Allen voran die Flüchtlingsfrage. Reuls Einschätzung dazu: "Es war sicher ein Fehler, sich damals bei Lampedusa auf die Dublin-Regelung zurückzuziehen, das habe ich auch falsch gesehen. Wir hätten erkennen müssen, dass dieses System bei den großen Flüchtlingszahlen nicht mehr reicht", blickt er auch selbstkritisch auf den Start des Flüchtlingsansturms zurück und das Festhalten am aufs Ankunftsland fokussierten Verteilungsprinzip zurück. Und die Lösung? Reul: "Wenn das Dublin-Prinzip nicht mehr reicht, brauchen wir eine freiwillige Aufnahme. Und wer da nicht mitmacht, muss zahlen."

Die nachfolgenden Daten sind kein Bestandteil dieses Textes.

(** A grammatical text is read through. *)
Lemma parse_loop_step fuel name r x t a rest st l p ref :
  first_split "{{" r x t -> first_split "}}" t a rest -> action_binds a (p, ref) ->
  uses l st -> consistent (l ++ [(p, ref)]) ->
  exists st', uses (l ++ [(p, ref)]) st' /\
    parse_loop (S fuel) name r st = parse_loop fuel name rest st'.
Proof.
  intros Hx Ha Hb Hu Hc. destruct (uses_add _ (add_literal x st) p ref (uses_literal _ _ _ Hu) Hc) as [st' Hs].
  apply (add_bind_name _ name) in Hs. exists st'. split; [by eapply uses_bind; [by apply uses_literal|]|].
  cbn [parse_loop]. assert (String.eqb r "" = false) as ->.
  { destruct Hx as [-> _]. by destruct x. }
  apply first_split_index in Hx as (-> & -> & E). cbn [String.length] in E. rewrite E.
  apply first_split_index in Ha as (-> & -> & E'). cbn [String.length] in E'. rewrite E'.
  apply parseBindAction_exact in Hb. rewrite Hb. simpl. by rewrite Hs.
Qed.
Lemma pieces_parse r pieces : pieces_of r pieces -> forall fuel name st l bs,
  String.length r < fuel -> uses l st -> Forall2 action_binds (actions pieces) bs -> consistent (l ++ bs) ->
  exists st', parse_loop fuel name r st = Ok st'.
Proof.
  assert (forall s x t a rest, first_split "{{" s x t -> first_split "}}" t a rest -> String.length rest < String.length s) as Hl.
  { intros s x t a rest [-> _] [-> _]. rewrite !slength_app. simpl. lia. }
  induction 1 as [|s Hs Ha|s t a rest l Hx Ha _ IH|s x t a rest l _ Hx Ha _ IH]; intros [|fuel] name st l0 bs Hf Hu HF Hc; try lia.
  - by eexists.
  - cbn [parse_loop]. destruct (String.eqb_spec s ""); [done|]. apply Index_absent in Ha. rewrite Ha. by eexists.
  - simpl in HF. apply Forall2_cons_inv_l in HF as ([p ref] & bs' & Hb & HF & ->).
    rewrite cons_middle, app_assoc in Hc.
    destruct (parse_loop_step fuel name s "" t a rest st l0 p ref Hx Ha Hb Hu) as (st' & Hu' & ->).
    { intros q r1 r2 H1 H2. apply (Hc q); set_solver. }
    specialize (Hl _ _ _ _ _ Hx Ha). eapply IH; [lia|exact Hu'|done|done].
  - simpl in HF. apply Forall2_cons_inv_l in HF as ([p ref] & bs' & Hb & HF & ->).
    rewrite cons_middle, app_assoc in Hc.
    destruct (parse_loop_step fuel name s x t a rest st l0 p ref Hx Ha Hb Hu) as (st' & Hu' & ->).
    { intros q r1 r2 H1 H2. apply (Hc q); set_solver. }
    specialize (Hl _ _ _ _ _ Hx Ha). eapply IH; [lia|exact Hu'|done|done].
Qed.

Nicht leicht durchzusetzen in einem politischen Europa, bei dem auch nach Reuls Einschätzung die "Staaten immer egoistischer" werden und es nicht mehr genug große Lenker gebe. Auch, weil die EU zu groß ist? "Bei Rumänien und Bulgarien fand ich den Beitrittszeitpunkt falsch. Aber in der Politik kann man die Zeit nicht zurückdrehen."
Auf dem Weg zur Lösung der europäischen Kernfragen glaubt Reul an Erfolge durch kleine Schritte. "In der Außenpolitik muss man lernen Kompromisse zu machen und dabei Grenzen richtig zu setzen", sagt er auch mit Blick auf die schwierigen Verhandlungen zwischen der EU und der Türkei und lobt das Ministerium von SPD-Außenminister Steinmeier: "Was die an der diplomatischen Front wegackern, ist riesig!"
Nicht ganz so riesig findet Reul die Atmosphäre zwischen den Großstädten in seinem bergischen Heimatwahlkreis: "Es ist schade, dass sich die drei Städte so schwer damit tun, gemeinsam aufzutreten." Viele Aufgaben seien einfach so groß, dass sie einer alleine nicht stemmen könne. "Ich sehe doch in anderen kleinen Regionen, wie die sich über die Jahre erfolgreich organisiert haben." Unabhängig davon findet er, dass sich Wuppertal prächtig entwickelt hat: "Alleine die Kultur hier ist doch irre: Gucken Sie nur mal, wie oft Wuppertal in der 'Welt" vorkommt!"
Und dass es hier leckeres Eis gibt, weiß Reul jetzt auch.